Records contained in a dataset:
____

Lemma put_integer_ok zs tail z u ud : - 2 ^ 63 <= z < 2 ^ 63 -> Z.of_nat (length (packed_ints zs ++ tail)) < 2 ^ 31 ->
  (if narrow z then take 4 u = le32 z else take 8 u = le64 z) ->
  forallb narrow (zs ++ [z]) = true \/ 16 + 8 * Z.of_nat (length zs) <= Z.of_nat (length (packed_ints zs ++ tail)) ->
  exists r, put_integer (Z.of_nat (length pre)) (if narrow z then 4 else 8) u (array_state zs tail ud) = Some r /\
    match r with
    | None => Z.of_nat (length (packed_ints zs ++ tail)) < 16 + 8 * Z.of_nat (length zs)
    | Some st => exists tail', st = array_state (zs ++ [z]) tail' ud /\ length (packed_ints (zs ++ [z]) ++ tail') = length (packed_ints zs ++ tail)
    end.
Proof.
  intros Hz H31 Hu Hroom. unfold put_integer, array_state. rewrite length_app in *. pose proof (packed_ints_length zs) as Hpl. rewrite less_unsigned_ok by lia.
  assert (0 <= width zs <= 8) as Hw by (unfold width; destruct (forallb narrow zs); lia).
  assert (width zs * Z.of_nat (length zs) <= 8 * Z.of_nat (length zs)) as Hw8 by (apply Z.mul_le_mono_nonneg_r; lia).
  destruct (Z.ltb_spec (Z.of_nat (length tail)) 8); [exists None; split; [done|]; rewrite length_app; lia|].
  destruct (array_split (packed_ints zs) tail 0) as [E1 E2]. rewrite !Z.add_0_r in E2. 
  unfold width in *. rewrite forallb_app in *. cbn [forallb] in *. rewrite andb_true_r in *. pose proof (packed_ints_snoc zs z) as Es.
  destruct (narrow z) eqn:En.
  - cbn [Z.eqb Pos.eqb]. unfold local_word. rewrite Hu. change (le32 z) with (dword_bytes (u32 z)). rewrite dword_value by apply u32_range.
    rewrite E1, E2, memcpy_at_tail by (cbn [length dword_bytes]; lia). fold (le32 z).
    destruct (forallb narrow zs) eqn:Ea; cbn [Z.eqb Pos.eqb andb] in *.
    + eexists. split; [done|]. exists (drop 4 tail). rewrite Es, !length_app, length_drop, le32_length. cbn [length]. split; [|lia]. f_equal; try lia.
      by rewrite <- !app_assoc.
    + rewrite sign_word by done. unfold uint32_to_uint64. fold (sign_ext z).
      replace (Z.of_nat (length (pre ++ h :: packed_ints zs)) + 4) with (Z.of_nat (length ((pre ++ h :: packed_ints zs) ++ le32 z))) by (rewrite (length_app _ (le32 z)), le32_length; lia).
      rewrite (app_assoc _ (le32 z)), memcpy_at_tail by (change (length (sign_ext z)) with 4%nat; rewrite length_drop, le32_length; lia).
      eexists. split; [done|]. exists (drop 4 (drop 4 tail)). rewrite Es, le64_narrow, !length_app, !length_drop, le32_length by done. change (length (sign_ext z)) with 4%nat.
      cbn [length]. split; [|lia]. f_equal; try lia. by rewrite <- !app_assoc.
  - cbn [Z.eqb Pos.eqb negb andb] in *. unfold local_word. rewrite Hu. unfold le64 at 1 2. rewrite qword_value by apply u64_range. fold (le64 z).
    destruct (forallb narrow zs) eqn:Ea; cbn [Z.eqb Pos.eqb andb] in *.
    + destruct Hroom as [Hroom|Hroom]; [done|]. replace (Z.of_nat (length zs) + 1 - 1) with (Z.of_nat (length zs)) by lia.
      rewrite less_unsigned_ok by lia. destruct (Z.ltb_spec (Z.of_nat (length tail) - Z.of_nat (length zs) * 4) 8); [lia|].
      replace (Z.of_nat (length zs) + 1 - 2) with (Z.of_nat (length zs) - 1) by lia. rewrite Nat2Z.id.
      rewrite rearranged by (done || lia). pose proof (concat_le64 zs) as H64.
      replace (Z.of_nat (length pre) + 1 + Z.of_nat (length (packed_ints zs)) + Z.of_nat (length zs) * 4) with (Z.of_nat (length ((pre ++ [h]) ++ concat (map le64 zs))))
        by (rewrite !length_app; cbn [length]; lia).
      rewrite memcpy_at_tail by (rewrite le64_length, length_drop; lia).
      eexists. split; [done|]. exists (drop 8 (drop (4 * length zs) tail)). rewrite Es, !length_app, !length_drop, le64_length. cbn [length]. split; [|lia]. f_equal; try lia.
      by rewrite <- !app_assoc.
    + rewrite E1, E2, memcpy_at_tail by (rewrite le64_length; lia).
      eexists. split; [done|]. exists (drop 8 tail). rewrite Es, !length_app, length_drop, le64_length. cbn [length]. split; [|lia]. f_equal; try lia.
      by rewrite <- !app_assoc.
Qed.
(** The callback gives the elements [zs], then the end. *)
Section Loop.
Variables (cb : callback UD) (arg : sproto_arg) (zs : list Z) (uds : nat -> UD) (ud_end : UD).
Hypothesis Hcb : forall i z, zs !! i = Some z -> - 2 ^ 63 <= z < 2 ^ 63 /\ exists u,
  cb (set_index arg (Z.of_nat i + 1)) (uds i) (malloc 8) = Ok (if narrow z then 4 else 8, u, uds (S i)) /\ (if narrow z then take 4 u = le32 z else take 8 u = le64 z).
Hypothesis Hend : exists u, cb (set_index arg (Z.of_nat (length zs) + 1)) (uds (length zs)) (malloc 8) = Ok (SPROTO_CB_NIL, u, ud_end).
(* ===== verification/SprotoEncode.v ===== *)
(** * Encoding writes the message

    [sproto_encode], with the callback that reads Lua tables, writes the bytes of [msg] or runs out of room; with the room [m_need] it never does.  Integers of more than 32
    bits in arrays need the room from the start ([integer_array_overflow]). *)

From S2P Require Import Prelude CString Buffer LuaError Sproto SprotoSpec SprotoPack SprotoCode SprotoLua SprotoWire SprotoInts.

(** ** Callbacks that deliver bytes

    The room behind [pre] holds [bytes] afterwards, or was less than [need]. *)
Section Deliver.
Context {UD : Type}.

Definition delivers (m : res (Z * list Z * UD)) (pre region bytes : list Z) (need : Z) (ud' : UD) : Prop :=
  exists r region' ud, m = Ok (r, pre ++ region', ud) /\ length region' = length region /\
    (r = -1 /\ Z.of_nat (length region) < need \/ r = Z.of_nat (length bytes) /\ ud = ud' /\ exists rest, region' = bytes ++ rest).

(** Enough room, or nothing that needs it. *)
Definition room_for (wide : bool) (need : Z) (region : list Z) : Prop := wide = false \/ need <= Z.of_nat (length region).

Lemma call_at_ok (cb : callback UD) arg ud pre region bytes need ud' : delivers (cb arg ud region) [] region bytes need ud' ->
  delivers (call_at cb arg ud (pre ++ region) (Z.of_nat (length pre)) (Z.of_nat (length region))) pre region bytes need ud'.
Proof.
  intros (r & region' & ud1 & E & Hl & H). unfold call_at. rewrite memcpy_end by done. cbn [lift]. rewrite E. cbn [app].
  rewrite memcpy_at_tail by lia. cbn [lift]. exists r, region', ud1. rewrite Hl, drop_all, app_nil_r. done.
Qed.

(** How the loop over an array ends. *)
Definition fills (m : res (array_end * list Z * UD)) (pre region bytes : list Z) (need : Z) (ud' : UD) : Prop :=
  exists e region' ud, m = Ok (e, pre ++ region', ud) /\ length region' = length region /\
    (e = Return (-1) /\ Z.of_nat (length region) < need \/ e = EndAt (Z.of_nat (length pre + length bytes)) /\ ud = ud' /\ exists rest, region' = bytes ++ rest).

(** Bytes written before belong to the array. *)
Lemma fills_app m pre done region bytes need need' ud' : fills m (pre ++ done) region bytes need ud' -> need + Z.of_nat (length done) <= need' ->
  fills m pre (done ++ region) (done ++ bytes) need' ud'.
Proof.
  intros (e & region' & ud & -> & Hl & H) Hn. exists e, (done ++ region'), ud. rewrite <- app_assoc, !length_app, Hl. split; [done|]. split; [done|].
  destruct H as [[-> ?]|(-> & -> & rest & ->)]; [left; split; [done | lia]|right]. rewrite length_app. split; [do 2 f_equal; lia|]. split; [done|]. exists rest. by rewrite app_assoc.
Qed.

Section Loops.
Variables (cb : callback UD) (arg : sproto_arg).

Lemma boolean_loop_ok bs : forall fuel i (uds : nat -> UD) pre region ud_end, (length region < fuel)%nat ->
  (forall k b, bs !! k = Some b -> exists u, cb (set_index arg (i + Z.of_nat k)) (uds k) (malloc 4) = Ok (4, u, uds (S k)) /\ local_word u 4 = if b : bool then 1 else 0) ->
  (exists u, cb (set_index arg (i + Z.of_nat (length bs))) (uds (length bs)) (malloc 4) = Ok (SPROTO_CB_NIL, u, ud_end)) ->
  fills (boolean_loop cb fuel arg i (uds O) (pre ++ region) (Z.of_nat (length pre)) (Z.of_nat (length region))) pre region (map (fun b : bool => if b then 1 else 0) bs)
    (Z.of_nat (length bs)) ud_end.
Proof.
  induction bs as [|b bs IH]; intros fuel i uds pre region ud_end Hf Hcb Hend; (destruct fuel as [|fuel]; [lia|]); cbn [boolean_loop]; unfold call_local.
  - destruct Hend as [u Eu]. cbn [length] in Eu. rewrite Z.add_0_r in Eu. rewrite Eu. cbn. exists (EndAt (Z.of_nat (length pre))), region, ud_end.
    split; [done|]. split; [done|]. right. cbn. rewrite Nat.add_0_r. split; [done|]. split; [done|]. by exists region.
  - destruct (Hcb O b eq_refl) as (u & Eu & Hu). cbn [Z.of_nat] in Eu. rewrite Z.add_0_r in Eu. rewrite Eu. cbn [Z.ltb Z.compare].
    destruct region as [|x region].
    { cbn. exists (Return (-1)), [], (uds 1%nat). split; [done|]. split; [done|]. left. split; [done|]. cbn. lia. }
    cbn [length]. destruct (Z.ltb_spec (Z.of_nat (S (length region))) 1); [lia|].
    rewrite aset_splice by (rewrite length_app; cbn [length]; lia). cbn [lift]. rewrite Hu.
    assert (forall v, splice (pre ++ x :: region) (Z.to_nat (Z.of_nat (length pre))) [v] = (pre ++ [v]) ++ region) as Es.
    { intros v. unfold splice. rewrite Nat2Z.id, take_app_length, <- app_assoc. cbn [length app]. do 2 f_equal. rewrite drop_app_ge by lia.
      by replace (length pre + 1 - length pre)%nat with 1%nat by lia. }
    rewrite Es. replace (if (if b then 1 else 0) =? 0 then 0 else 1) with (if b then 1 else 0) by (by destruct b). set (v := if b then 1 else 0).
    replace (Z.of_nat (S (length region)) - 1) with (Z.of_nat (length region)) by lia. replace (Z.of_nat (length pre) + 1) with (Z.of_nat (length (pre ++ [v]))) by (rewrite length_app; cbn [length]; lia).
    apply (fills_app _ pre [v] region (map (fun b : bool => if b then 1 else 0) bs) (Z.of_nat (length bs))); [|cbn [length]; lia].
    apply (IH fuel (i + 1) (fun k => uds (S k)) (pre ++ [v]) region ud_end); [cbn [length] in Hf; lia|..].
    + intros k c Hk. destruct (Hcb (S k) c Hk) as (w & Ew & Hw). exists w. split; [|done]. rewrite <- Ew. do 2 f_equal. lia.
    + destruct Hend as [w Ew]. exists w. rewrite <- Ew. do 2 f_equal. cbn [length]. lia.
Qed.
Lemma boolean_array ud f bs vals p : mapM bool_of vals = Some bs -> vals <> [] -> base_type f = SPROTO_TBOOLEAN -> du_array_tag ud <> Some (f_tag f) ->
  holds mem p (with_size (map (fun b : bool => if b then 1 else 0) bs)) -> decode_array mem (decode types mem (S d)) (field_arg f) p ud = Ok (0, in_array ud f (list_entries vals)).
Proof.
  intros Hm Hne Hb Hn Hh. pose proof (holds_length _ _ _ Hh) as [Hlen _]. rewrite with_size_length in Hlen. destruct (with_size_holds _ _ _ Hh H31) as [E Hd].
  apply mapM_Some in Hm. pose proof (Forall2_length _ _ _ Hm) as Hl. unfold decode_array. rewrite E, length_map, <- Hl in *. cbn [lift]. destruct (Z.eqb_spec (Z.of_nat (length vals)) 0); [by destruct vals|].
  cbn [field_arg a_type]. rewrite Hb. cbn [Z.eqb SPROTO_TINTEGER SPROTO_TBOOLEAN]. rewrite ints_array; [done | done | lia | done |].
  intros i v Hi. apply (Forall2_lookup_l _ _ _ _ _ Hm) in Hi as (b & Hbi & Eb). destruct v as [|b'| | | | |]; try done. injection Eb as ->. exists (if b then 1 else 0). split.
  - unfold SIZEOF_LENGTH. rewrite (holds_aget _ _ _ i Hd). by rewrite list_lookup_fmap, Hbi.
  - intros u. apply decode_bool; [done | cbn; lia].
Qed.

(** Objects whose callbacks go through the states [st]. *)
Lemma object_array ud f (st : nat -> decode_ud) items p : base_type f = SPROTO_TSTRING \/ base_type f = SPROTO_TSTRUCT -> items <> [] -> st O = ud ->
  (forall i it q, items !! i = Some it -> holds mem q (it_bytes it) ->
    decode types mem (S d) (set_index (field_arg f) (Z.of_nat i + 1)) (DData q (Z.of_nat (length (it_bytes it)))) (st i) = Ok (0, st (S i))) ->
  holds mem p (with_size (objects items)) -> decode_array mem (decode types mem (S d)) (field_arg f) p ud = Ok (0, st (length items)).
Proof.
  intros Hb Hne <- Hcb Hh. pose proof (holds_length _ _ _ Hh) as [Hlen _]. rewrite with_size_length in Hlen. destruct (with_size_holds _ _ _ Hh H31) as [E Hd].
  assert (length items <= length (objects items))%nat as Hi.
  { clear. induction items as [|it items IHi]; [cbn; lia|]. change (objects (it :: items)) with (with_size (it_bytes it) ++ objects items). rewrite length_app, with_size_length. cbn [length]. lia. }
  unfold decode_array. rewrite E. cbn [lift]. destruct (Z.eqb_spec (Z.of_nat (length (objects items))) 0); [destruct items; [done | cbn [length] in Hi; lia]|].
  cbn [field_arg a_type]. rewrite i32_small by lia.
  assert (forall A (x y z : A), (if base_type f =? SPROTO_TINTEGER then x else if base_type f =? SPROTO_TBOOLEAN then y else if (base_type f =? SPROTO_TSTRING) || (base_type f =? SPROTO_TSTRUCT) then z else x) = z) as Hz
    by (intros; by destruct Hb as [->| ->]).
  pose proof (objects_loop_ok (decode types mem (S d)) (field_arg f) st items 0 (length mem) (p + SIZEOF_LENGTH)) as Hloop.
  destruct Hb as [->| ->]; cbn [Z.eqb SPROTO_TINTEGER SPROTO_TBOOLEAN SPROTO_TSTRING SPROTO_TSTRUCT Pos.eqb orb]; (etransitivity; [apply Hloop; [|exact Hd | lia]; intros; by apply Hcb | done]).
Qed.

____

• Task requirements: Nothing but the lines above from the one containing "destruct region as [|x region]." through the one containing "replace (Z.of_nat (S" should appear in the answer, each repeated exactly.

• Task answer:
    destruct region as [|x region].
    { cbn. exists (Return (-1)), [], (uds 1%nat). split; [done|]. split; [done|]. left. split; [done|]. cbn. lia. }
    cbn [length]. destruct (Z.ltb_spec (Z.of_nat (S (length region))) 1); [lia|].
    rewrite aset_splice by (rewrite length_app; cbn [length]; lia). cbn [lift]. rewrite Hu.
    assert (forall v, splice (pre ++ x :: region) (Z.to_nat (Z.of_nat (length pre))) [v] = (pre ++ [v]) ++ region) as Es.
    { intros v. unfold splice. rewrite Nat2Z.id, take_app_length, <- app_assoc. cbn [length app]. do 2 f_equal. rewrite drop_app_ge by lia.
      by replace (length pre + 1 - length pre)%nat with 1%nat by lia. }
    rewrite Es. replace (if (if b then 1 else 0) =? 0 then 0 else 1) with (if b then 1 else 0) by (by destruct b). set (v := if b then 1 else 0).
    replace (Z.of_nat (S (length region)) - 1) with (Z.of_nat (length region)) by lia. replace (Z.of_nat (length pre) + 1) with (Z.of_nat (length (pre ++ [v]))) by (rewrite length_app; cbn [length]; lia).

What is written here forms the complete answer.